Exercise:
Nothing but the lines below between the line holding "cc_workspaceId := req_workspaceId req;" and the line holding "Definition statusData (workflowId", inclusive, should appear in the answer, each set down exactly.

Records section start

(* ------------------------------------------------------------------ *)
(** *** GET / (route.ts, lines 19-48) *)

Definition app_get (workspaceId : string) (projectId workflowId : option string)
  : M (DocumentList CustomColumn) :=
  let queries :=
    [Query.equal "workspaceId" (VStr workspaceId); Query.orderAsc "position"]
    ++ (if Js.truthy projectId
        then [Query.equal "projectId" (VStr (the projectId))] else [])
    ++ (if Js.truthy workflowId
        then [Query.equal "workflowId" (VStr (the workflowId))] else []) in
  listDocuments Columns queries.

(* ------------------------------------------------------------------ *)
(** *** POST / (route.ts, lines 49-177) *)

(** Lines 58-64. *)
Definition filterQueries (workspaceId : string) (projectId workflowId : option string)
  : list Query.t :=
  [Query.equal "workspaceId" (VStr workspaceId)]
  ++ (if Js.truthy projectId
      then [Query.equal "projectId" (VStr (the projectId))] else [])
  ++ (if Js.truthy workflowId
      then [Query.equal "workflowId" (VStr (the workflowId))] else []).

(** Lines 66-82. *)
Definition finalPosition (req : CreateCustomColumn) : M Z :=
  match req_position req with
  | Some position => ret position
  | None =>
      existingColumns <-
        listDocuments Columns
          (filterQueries (req_workspaceId req) (req_projectId req) (req_workflowId req)
           ++ [Query.orderDesc "position"; Query.limit 1]) ;;
      ret (match documents existingColumns with
           | d :: _ => cc_position d + 1000
           | [] => 1000
           end)
  end.

(** Lines 84-98. *)
Definition documentData (req : CreateCustomColumn) (position : Z) (id : string)
  : CustomColumn :=
  {| cc_id := id;
     cc_name := req_name req;
     cc_workspaceId := req_workspaceId req;
     cc_projectId := if Js.truthy (req_projectId req) then req_projectId req else None;
     cc_workflowId := if Js.truthy (req_workflowId req) then req_workflowId req else None;
     cc_icon := req_icon req;
     cc_color := req_color req;
     cc_position := position |}.

(** Lines 57-105: the column write itself. *)
Definition create_column (req : CreateCustomColumn) : M CustomColumn :=
  position <- finalPosition req ;;
  id <- ID_unique ;;
  createDocument Columns id (documentData req position).

(** Lines 152-165. *)
Definition statusData (workflowId name normalizedKey : string)
  (icon color : option string) (statusPosition : Z) (id : string) : WorkflowStatus :=
  {| ws_id := id;
     ws_workflowId := workflowId;
     ws_name := name;
     ws_key := normalizedKey;
     ws_icon := Js.or_default icon "Circle";
     ws_color := Js.or_default color "#6B7280";
     ws_statusType := "OPEN";
     ws_description := None;
     ws_position := statusPosition;
     ws_positionX := 100 + statusPosition * 180;
     ws_positionY := 100;
     ws_isInitial := false;
     ws_isFinal := false |}.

Records section end

Exercise answer:
     cc_workspaceId := req_workspaceId req;
     cc_projectId := if Js.truthy (req_projectId req) then req_projectId req else None;
     cc_workflowId := if Js.truthy (req_workflowId req) then req_workflowId req else None;
     cc_icon := req_icon req;
     cc_color := req_color req;
     cc_position := position |}.

(** Lines 57-105: the column write itself. *)
Definition create_column (req : CreateCustomColumn) : M CustomColumn :=
  position <- finalPosition req ;;
  id <- ID_unique ;;
  createDocument Columns id (documentData req position).

(** Lines 152-165. *)
Definition statusData (workflowId name normalizedKey : string)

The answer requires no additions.